═════ Provided records
(* ===== verification/Mount.v ===== *)
(** * Volumes and objects

    [check_fs], [find_volume] and [mount_volume] of ff.c, [validate] and
    [f_mount].  The [world] holds what they share: the filesystem objects the
    application has allocated, by address, the table [FatFs] of the mounted
    ones, the mount counter [Fsid] and the disk.  [on_fs] runs a computation
    on one volume of the world. *)

From stdpp Require Import base numbers list option gmap.
From Stdlib Require Import ZArith Lia.
From Stdlib Require Import Strings.Byte.
From S2P Require Import Prelude Types Bytes Diskio Window Fat Chain Dir Path.

Section mount.
Context {Pf : Platform} {D : Type} `{!DiskIO D}.
Abbreviation V := (M (vol D)).

(** ** Finding a volume on the drive *)

(** The plausibility tests of [check_fs] on the BIOS parameter block. *)
Definition check_bpb : V bool :=
  w <- win_word BPB_BytsPerSec ;;
  b <- win_at BPB_SecPerClus ;;
  rsv <- win_word BPB_RsvdSecCnt ;;
  nf <- win_at BPB_NumFATs ;;
  root <- win_word BPB_RootEntCnt ;;
  t16 <- win_word BPB_TotSec16 ;;
  t32 <- win_dword BPB_TotSec32 ;;
  fsz <- win_word BPB_FATSz16 ;;
  ret ((Z.land w (w - 1) =? 0) && (w >=? 512) && (w <=? 512)
       && nz b && (Z.land b (b - 1) =? 0)
       && nz rsv
       && (u32 (nf - 1) <=? 1)
       && nz root
       && ((t16 >=? 128) || (t32 >=? 0x10000))
       && nz fsz).

(** "FAT32   " *)
Definition FAT32_NAME : list byte := [x46; x41; x54; x33; x32; x20; x20; x20].

(** 0: FAT boot record, 2: valid boot sector, 3: no boot sector, 4: disk error. *)
Definition check_fs (sect : Z) : V Z :=
  mod_fs (set_wflag 0) ;;;
  mod_fs (set_winsect NO_SECT) ;;;
  r <- move_window sect ;;
  if negb (r =r FR_OK) then ret 4 else
  sign <- win_word BS_55AA ;;
  b <- win_at BS_JmpBoot ;;
  vbr <- (if (b =? 0xEB) || (b =? 0xE9) || (b =? 0xE8) then
            name <- win_slice BS_FilSysType32 8 ;;
            if (sign =? 0xAA55) && bool_decide (name = FAT32_NAME) then ret true
            else check_bpb
          else ret false) ;;
  ret (if vbr : bool then 0 else if sign =? 0xAA55 then 2 else 3).

(** The partition offsets of the master boot record. *)
Fixpoint load_mbr (k : nat) (i : Z) : V (list Z) :=
  match k with
  | O => ret []
  | S k =>
    x <- win_dword (MBR_Table + i * SZ_PTE + PTE_StLba) ;;
    l <- load_mbr k (i + 1) ;;
    ret (x :: l)
  end.

Fixpoint find_partition (mbr_pt : list Z) (part fmt : Z) : V Z :=
  match mbr_pt with
  | [] => ret fmt
  | x :: mbr_pt =>
    fmt <- (if nz x then check_fs x else ret 3) ;;
    if (part =? 0) && (fmt >=? 2) then find_partition mbr_pt part fmt else ret fmt
  end.

Definition find_volume (part : Z) : V Z :=
  fmt <- check_fs 0 ;;
  if negb (fmt =? 2) && ((fmt >=? 3) || (part =? 0)) then ret fmt else
  mbr_pt <- load_mbr 4 0 ;;
  let i := if nz part then part - 1 else 0 in
  find_partition (drop (Z.to_nat i) mbr_pt) part fmt.

(** ** Mounting *)

(** Size of the FAT a volume of [nclst] clusters needs, in bytes. *)
Definition fat_bytes (fmt n_fatent : Z) : Z :=
  if fmt =? FS_FAT32 then u32 (n_fatent * 4)
  else if fmt =? FS_FAT16 then u32 (n_fatent * 2)
  else u32 (u32 (n_fatent * 3) / 2 + Z.land n_fatent 1).

(** The FAT sub-type from the number of clusters. *)
Definition fat_type (nclst : Z) : Z :=
  let fmt := 0 in
  let fmt := if nclst <=? MAX_FAT32 then FS_FAT32 else fmt in
  let fmt := if nclst <=? MAX_FAT16 then FS_FAT16 else fmt in
  if nclst <=? MAX_FAT12 then FS_FAT12 else fmt.

(** The allocation information of the FSInfo sector. *)
Definition load_fsinfo (fmt bsect : Z) : V unit :=
  mod_fs (set_free_clst 0xFFFFFFFF) ;;;
  mod_fs (set_last_clst 0xFFFFFFFF) ;;;
  mod_fs (set_fsi_flag 0x80) ;;;
  if negb (fmt =? FS_FAT32) then ret tt else
  i <- win_word BPB_FSInfo32 ;;
  if negb (i =? 1) then ret tt else
  r <- move_window (u32 (bsect + 1)) ;;
  if negb (r =r FR_OK) then ret tt else
  mod_fs (set_fsi_flag 0) ;;;
  lead <- win_dword FSI_LeadSig ;;
  struc <- win_dword FSI_StrucSig ;;
  trail <- win_dword FSI_TrailSig ;;
  if (lead =? 0x41615252) && (struc =? 0x61417272) && (trail =? 0xAA550000) then
    free <- win_dword FSI_Free_Count ;;
    mod_fs (set_free_clst free) ;;;
    nxt <- win_dword FSI_Nxt_Free ;;
    mod_fs (set_last_clst nxt)
  else ret tt.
══════════
**Work instruction**
Return every line above where "Definition" appears.

**Output below**
Definition check_bpb : V bool :=
Definition FAT32_NAME : list byte := [x46; x41; x54; x33; x32; x20; x20; x20].
Definition check_fs (sect : Z) : V Z :=
Definition find_volume (part : Z) : V Z :=
Definition fat_bytes (fmt n_fatent : Z) : Z :=
Definition fat_type (nclst : Z) : Z :=
Definition load_fsinfo (fmt bsect : Z) : V unit :=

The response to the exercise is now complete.